Potential contribution of the immune system to the emergence of renal diseases

•Focal segmental glomerulosclerosis (FSGS), injures kidney filtration function and leads to urinary loss of proteins.•CD8+ T-cells were plentifully expressed, however CD4+ T-cells reduced in FSGS.•Absolute CD3 T-cell number was reduced in individuals with renal dysfunction.•Both activity and amount of T CD4+ and T CD8+ cells are enhanced in chronic kidney diseases. Several parts are possessed by kidneys in fundamental physiological functions, which include the regulation of blood pressure, production of blood cells, homeostasis of water, salt, and calcium, and the balance of acids and bases. Thus, several pathologies could cause, or be caused by, renal dysfunction. Chronic kidney failure, or chronic kidney disease, is described as the time when kidneys lose their function gradually. Excess fluids and wastes are filtered from the blood and excreted to urine by kidneys. However, in case of advanced stages of chronic kidney failures, deleterious levels of wastes, electrolytes, and fluids could be observed in the body. The activation of immune system, as well as inflammation, are factors with paramount significance in the development of chronic and acute renal failure.
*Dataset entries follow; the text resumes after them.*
Lemma buildSanitizedFallback_shape_witness :
  buildSanitizedFallback latin1_letter latin1_number (u "(Daten)") = Some ([34%Z] ++ u "Daten" ++ [34; 42]%Z) /\
  (buildSanitizedFallback latin1_letter latin1_number (u "(Daten)") = None \/
   exists ts, ts <> [] /\ Forall (fun t => t <> [] /\ Forall ascii_safe t) ts /\
    buildSanitizedFallback latin1_letter latin1_number (u "(Daten)") =
      Some (join (u " OR ") (map quoted_prefix ts))).
Proof.
  split; [vm_compute; reflexivity|].
  apply (buildSanitizedFallback_shape latin1_letter latin1_number
           FtsFacts.latin1_ascii_letter FtsFacts.latin1_ascii_number).
Defined.

Section Idempotent.

Variables is_letter is_number : Z -> bool.

(** Surrogate code units are neither letters nor numbers (category Cs). *)
Hypothesis surrogate_not_kept :
  forall c, (55296 <= c <= 57343)%Z -> is_letter c = false /\ is_number c = false.

Lemma surrogate_dropped c :
  (is_high_surrogate c || is_low_surrogate c)%bool = true ->
  kept_code_point is_letter is_number c = false.
Proof.
  intros H. assert (R : (55296 <= c <= 57343)%Z).
  { unfold is_high_surrogate, is_low_surrogate in H.
    apply orb_true_iff in H as [H|H]; apply andb_true_iff in H as [H1 H2];
      apply Z.leb_le in H1; apply Z.leb_le in H2; lia. }
  destruct (surrogate_not_kept c R) as [L N]. unfold kept_code_point. rewrite L, N.
  replace (c =? 95)%Z with false by (symmetry; apply Z.eqb_neq; lia).
  replace (c =? 45)%Z with false by (symmetry; apply Z.eqb_neq; lia). reflexivity.
Qed.

Lemma sanitizeToken_idem_len n : forall t, List.length t <= n ->
  sanitizeToken is_letter is_number (sanitizeToken is_letter is_number t) =
  sanitizeToken is_letter is_number t.
Proof.
  induction n as [|n IH]; intros t Lt.
  { destruct t; [reflexivity | simpl in Lt; lia]. }
  destruct t as [|h rest]; [reflexivity|]. simpl in Lt.
  assert (Kh : is_high_surrogate h = true -> kept_code_point is_letter is_number h = false)
    by (intros Hh; apply surrogate_dropped; rewrite Hh; reflexivity).
  cbn [sanitizeToken].
  destruct (is_high_surrogate h) eqn:Hh.
  - rewrite (Kh eq_refl). destruct rest as [|l rest']; [reflexivity|]. simpl in Lt.
    destruct (is_low_surrogate l) eqn:Hl.
    + destruct (kept_code_point is_letter is_number (65536 + (h - 55296) * 1024 + (l - 56320))%Z)
        eqn:K.
      * cbn [sanitizeToken]. rewrite Hh, Hl, K. f_equal. f_equal. apply IH. lia.
      * apply IH. lia.
    + apply IH. simpl. lia.
  - destruct (kept_code_point is_letter is_number h) eqn:K.
    + cbn [sanitizeToken]. rewrite Hh, K. f_equal. apply IH. lia.
    + apply IH. lia.
Qed.

(** [sanitizeToken] is idempotent: a sanitized token is kept as it is.
    This needs that surrogate code units are not letters or numbers, so
    that a lone surrogate is always dropped and cannot pair up with a unit
    that became its neighbour. *)
Theorem sanitizeToken_idempotent t :
  sanitizeToken is_letter is_number (sanitizeToken is_letter is_number t) =
  sanitizeToken is_letter is_number t.
Proof. apply (sanitizeToken_idem_len (List.length t)). lia. Qed.

End Idempotent.

Lemma latin1_surrogate c :
  (55296 <= c <= 57343)%Z -> latin1_letter c = false /\ latin1_number c = false.
Proof.
  intros R. unfold latin1_letter, latin1_number, is_ascii_upper, is_ascii_lower, is_digit.
  repeat first [ rewrite (proj2 (Z.leb_gt c 90)) by lia
               | rewrite (proj2 (Z.leb_gt c 122)) by lia
               | rewrite (proj2 (Z.leb_gt c 57)) by lia
               | rewrite (proj2 (Z.leb_gt c 255)) by lia
               | rewrite (proj2 (Z.leb_gt c 190)) by lia
               | rewrite (proj2 (Z.eqb_neq c 170)) by lia
               | rewrite (proj2 (Z.eqb_neq c 181)) by lia
               | rewrite (proj2 (Z.eqb_neq c 186)) by lia
               | rewrite (proj2 (Z.eqb_neq c 178)) by lia
               | rewrite (proj2 (Z.eqb_neq c 179)) by lia
               | rewrite (proj2 (Z.eqb_neq c 185)) by lia ].
  rewrite !andb_false_r. split; reflexivity.
Qed.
Two main branches, including innate and adaptive immunity, compose the immune system. As the first responder, the innate immunity responds nonspecifically to invading pathogens. However, the adaptive immunity provides efficient recognition and response to particular pathogens, and enjoys a memory which is useful in second exposure to a pathogen. Different functions, the mediation of which takes place through cytokines, immune cell subsets, and protein cascades, are performed by these two immune responses. This review is aimed at focusing on data which have linked adaptive immunity, particularly T-cells and inflammatory mechanisms, to the development of renal failure.